Ni a Tácito ni a Ortega han leído – eso es seguro – los perpetradores de la llamada Ley de Memoria Democrática, poseídos por un odio ciego y vengativo que no parece encontrar jamás satisfacción. Un inagotable resentimiento que no hace favor alguno ni a la verdad histórica ni a la convivencia de los españoles, y cuyo primer jalón fue la emotiva evocación de los cadáveres en las cunetas para desembocar hoy en la voladura de la Cruz más grande de la Cristiandad. Entre tanto, la interdicción jurídica extiende su ominosa sombra sobre un periodo de nuestra historia oficialmente declarado maldito.

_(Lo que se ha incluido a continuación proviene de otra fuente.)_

(** * sing-box-rules: the rule parser, the rule-set builder and the validator

    A shallow embedding of the classes [RuleParser]
    ([scripts/utils/rule-parser.js]), [FileUtils]
    ([scripts/utils/file-utils.js]), [SrsBuilder]
    ([scripts/utils/srs-builder.js]), [RuleValidator] and [RuleBuilder]
    (the validation and the build script), followed by the properties
    of the pipeline that the specification states.

    JavaScript strings are modelled as [string] (code units below 256),
    arrays as lists, [Set] as [gset], parsed JSON and object literals as
    [value], and the synchronous, exception-throwing calls into Node
    ([fs], [path], [child_process], [JSON], [Date]) as an interface
    [NodeEnv] over an abstract world. *)

From Stdlib Require Import Ascii ZArith Lia.
From stdpp Require Import base list strings gmap sets pretty.
From Stdlib Require HexadecimalString.

Set Warnings "-clear-no-such-hyp,-register-all".

(** ** String primitives of the language *)

Module JsString.

Definition chars (s : string) : list ascii := String.list_ascii_of_string s.
Definition of_chars (l : list ascii) : string := String.string_of_list_ascii l.

(** WhiteSpace and LineTerminator code units below 256:
    TAB, LF, VT, FF, CR, SP and NBSP. *)
Definition is_white_space (c : ascii) : bool :=
  let n := N_of_ascii c in
  ((9 <=? n) && (n <=? 13) || (n =? 32) || (n =? 160))%N.

Fixpoint trim_start (l : list ascii) : list ascii :=
  match l with
  | c :: l' => if is_white_space c then trim_start l' else l
  | [] => []
  end.

Definition trim_end (l : list ascii) : list ascii :=
  rev (trim_start (rev l)).

(** [s.trim()] *)
Definition trim (s : string) : string :=
  of_chars (trim_end (trim_start (chars s))).

(** [s.startsWith(p)] *)
Definition startsWith (s p : string) : bool := String.prefix p s.

(** [s.slice(n)] for a non-negative [n] *)
Definition slice (s : string) (n : nat) : string :=
  of_chars (drop n (chars s)).

(** Pieces of [l] between the occurrences of [sep]; never empty. *)
Fixpoint split_on (sep : ascii) (l : list ascii) : list (list ascii) :=
  match l with
  | [] => [[]]
  | c :: l' =>
      if decide (c = sep) then [] :: split_on sep l'
      else match split_on sep l' with
           | p :: ps => (c :: p) :: ps
           | [] => [[c]]
           end
  end.

(** [s.split(sep)] for a one-character separator *)
Definition split (s : string) (sep : ascii) : list string :=
  of_chars <$> split_on sep (chars s).

Fixpoint is_prefix (p l : list ascii) : bool :=
  match p, l with
  | [], _ => true
  | a :: p', b :: l' => bool_decide (a = b) && is_prefix p' l'
  | _ :: _, [] => false
  end.

Fixpoint replace_first (pat rep l : list ascii) : list ascii :=
  if is_prefix pat l then rep ++ drop (length pat) l
  else match l with
       | [] => []
       | c :: l' => c :: replace_first pat rep l'
       end.

(** [s.replace(pat, rep)] for a string pattern and a replacement
    without [$]: the first occurrence only. *)
Definition replace (s pat rep : string) : string :=
  of_chars (replace_first (chars pat) (chars rep) (chars s)).

End JsString.

(** ** Regular expressions

    The three patterns of the parser are anchored at both ends ([^...$],
    no flags) and use neither back-references nor look-around, so
    [RegExp.prototype.test] answers whether the whole string belongs to
    the regular language of the pattern.  [test] decides that with
    derivatives; [lang] is the language itself. *)

Module Regex.

(** A class [[a-zA-Z0-9\-]] is the list of its ranges. *)
Definition range : Type := ascii * ascii.

Inductive regex : Type :=
| Void
| Eps
| Cls (rs : list range)
| Cat (a b : regex)
| Alt (a b : regex)
| Star (a : regex).

Definition in_range (c : ascii) (r : range) : bool :=
  ((N_of_ascii r.1 <=? N_of_ascii c) && (N_of_ascii c <=? N_of_ascii r.2))%N.

Definition in_class (rs : list range) (c : ascii) : bool :=
  existsb (in_range c) rs.

(** Derived forms: a literal character, [r?], [r+], [r{n}], [r{0,n}]
    and [r{lo,hi}]. *)
Definition Chr (c : ascii) : regex := Cls [(c, c)].
Global Arguments Chr c%_char.
Definition Opt (r : regex) : regex := Alt r Eps.
Definition Plus (r : regex) : regex := Cat r (Star r).
Lemma Index_createValidNamespace_string `{Platform} (input : string) (w : World) :
  Index.createValidNamespace (Some input) w
    = (Some (Index.Buffer_toString_base64 (Index.padded (TextEncoder_encode input))), w).
Proof.
  unfold Index.createValidNamespace, Index.padded.
  set (inputBytes := TextEncoder_encode input).
  set (hash := replicate (10 - length inputBytes) zero ++ take 10 inputBytes).
  assert (length hash = 10) as Hlen
    by (unfold hash; rewrite length_app, length_replicate, length_take; lia).
  assert (Uint8Array_set (Uint8Array_new 10) (slice inputBytes 0 10)
            (Z.to_nat (Z.max 0 (10 - Z.of_nat (length inputBytes)))) = Some hash) as ->.
  { replace (Z.to_nat (Z.max 0 (10 - Z.of_nat (length inputBytes))))
      with (10 - length inputBytes) by lia.
    change (slice inputBytes 0 10) with (take 10 inputBytes). unfold Uint8Array_new.
    rewrite Uint8Array_set_fits by (rewrite length_take, length_replicate; lia).
    rewrite take_replicate, drop_replicate, length_take.
    replace (10 - (10 - length inputBytes + 10 `min` length inputBytes)) with 0 by lia.
    replace ((10 - length inputBytes) `min` 10) with (10 - length inputBytes) by lia.
    by rewrite app_nil_r. }
  cbn [mbind option_bind].
  assert (Uint8Array_set (Uint8Array_new 28) hash 18 = Some (replicate 18 zero ++ hash)) as ->.
  { unfold Uint8Array_new.
    rewrite Uint8Array_set_fits by (rewrite length_replicate; lia).
    rewrite take_replicate, drop_replicate, Hlen. by rewrite app_nil_r. }
  cbn [mbind option_bind].
  assert (Uint8Array_set (<[0:=chr 0]> (Uint8Array_new 29)) (replicate 18 zero ++ hash) 1
          = Some (replicate 19 zero ++ hash)) as ->; [|done].
  change (<[0:=chr 0]> (Uint8Array_new 29)) with (replicate 29 zero).
  rewrite Uint8Array_set_fits by (rewrite length_app, !length_replicate; lia).
  rewrite take_replicate, drop_replicate, length_app, length_replicate, Hlen.
  by rewrite app_nil_r.
Qed.

(** *** createValidNamespace of common.js *)

Lemma copy_loop (src dst : bytes) (k : nat) :
  k ≤ length src → S k ≤ length dst →
  foldl (λ ns i, <[S i := nth i src zero]> ns) dst (seq 0 k)
    = take 1 dst ++ take k src ++ drop (S k) dst.
Proof.
  induction k as [|k IH]; intros Hs Hd.
  - simpl. destruct dst; [simpl in Hd; lia|done].
  - rewrite seq_S, foldl_app, IH by lia. cbn [foldl].
    assert (∃ d, dst !! S k = Some d) as [d Hdk] by (apply lookup_lt_is_Some; lia).
    assert (∃ x, src !! k = Some x) as [x Hx] by (apply lookup_lt_is_Some; lia).
    rewrite (drop_S dst d (S k)) by done.
    rewrite (take_S_r src k x) by done.
    rewrite (nth_lookup_Some _ _ _ _ Hx).
    change (S (0 + k)) with (S k).
    assert (length (take 1 dst) = 1) as H1 by (rewrite length_take; lia).
    assert (length (take k src) = k) as Hk by (rewrite length_take; lia).
    rewrite insert_app_r_alt by lia. rewrite H1.
    rewrite insert_app_r_alt by lia. rewrite Hk.
    replace (S k - 1 - k) with 0 by lia.
    cbn [list_insert insert]. by rewrite <- !app_assoc.
Qed.

Lemma Common_createValidNamespace_bytes (input : string) :
  let inputBytes := TextEncoder_encode input in
  Common.base64 (Common.createValidNamespace input)
    = btoa (zero :: take 28 inputBytes ++ replicate (28 - length inputBytes) zero).
Proof.
  intros inputBytes. unfold Common.createValidNamespace. fold inputBytes. cbn [Common.base64].
  f_equal. unfold Uint8Array_new.
  rewrite copy_loop by (rewrite ?length_insert, ?length_replicate; lia).
  change (take 1 (<[0:=chr 0]> (replicate 29 zero))) with [zero].
  change (<[0:=chr 0]> (replicate 29 zero)) with (replicate 29 zero).
  rewrite drop_replicate. cbn [app]. f_equal.
  destruct (decide (length inputBytes ≤ 28)) as [Hle|Hgt].
  - replace (length inputBytes `min` 28) with (length inputBytes) by lia.
    rewrite (take_ge inputBytes 28) by lia. rewrite take_ge by lia.
    by replace (29 - S (length inputBytes)) with (28 - length inputBytes) by lia.
  - replace (length inputBytes `min` 28) with 28 by lia.
    by replace (28 - length inputBytes) with 0 by lia.
Qed.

Uno quiere pensar que llegará el día en que, desvanecidos los encantamientos de nuestro tiempo, el franquismo dejará de ser la expresión de una especie de mal metafísico e ingresará en la historia para ser comprendido, sencillamente, como objeto de estudio.
¿O es eso lo que se quiere evitar?
Cualquier escrutinio sereno del franquismo – lo que exige la adopción de la perspectiva orteguiana -, arroja un balance favorable a este en términos históricos. La transformación operada en la sociedad española durante la época franquista carece, sencillamente, de precedentes: simplemente listar los logros de esas cuatro décadas resultaría interminable y seguramente tedioso para el lector. Las cifras económicas dejan sin aliento, y la salud social, traducida en niveles de educación, erradicación del analfabetismo, tasas de suicidio (las más bajas de nuestra historia) o población carcelaria (once veces inferior a la que hemos alcanzado en el siglo XXI), habla bien a las claras del gigantesco alcance de dicha transformación.
A la hora de analizar estos datos incontestables, la historiografía progresista enfatiza dos cuestiones: una primera, las dos décadas iniciales del franquismo, entendidas como un tiempo perdido, algo absolutamente falso incluso en términos económicos (dejando al margen logros de otro tipo, como el mantenimiento de España fuera de la IIGM); y una segunda, el papel de las circunstancias exteriores, que habrían limitado los éxitos del régimen a un mero aprovechamiento de la situación. Dejando al margen que este solo hecho ya sería reseñable (la de la España contemporánea es, en buena medida, la historia de una serie de oportunidades perdidas), conviene señalar su falsedad.
El éxito del franquismo se asentó sobre la industrialización del país, carencia que, hasta entonces, era la causa esencial del atraso español: mientras Europa alcanzaba su cénit (imperios coloniales de Francia y Gran Bretaña, unidades nacionales de Alemania e Italia, expansión rusa), España perdía su imperio y la dinámica centrífuga se proyectó sobre el país en su conjunto. La industrialización acompañó estos procesos de crecimiento y poder nacionales en todo el continente, mientras España quedaba al margen de los mismos.
Hasta que en 1941 una decidida dirección política, que buscaba la modernización de la sociedad española, creó la base sobre la que se levantó la prosperidad española que estallaría con singular potencia en la segunda mitad del franquismo: el Instituto Nacional de Industria (INI). El INI puso fin a la distancia sideral que separaba a España del resto de Europa por la vía de convertir al Estado en el primer grupo empresarial del país. Las políticas liberales habían sido incapaces de conseguirlo durante un siglo.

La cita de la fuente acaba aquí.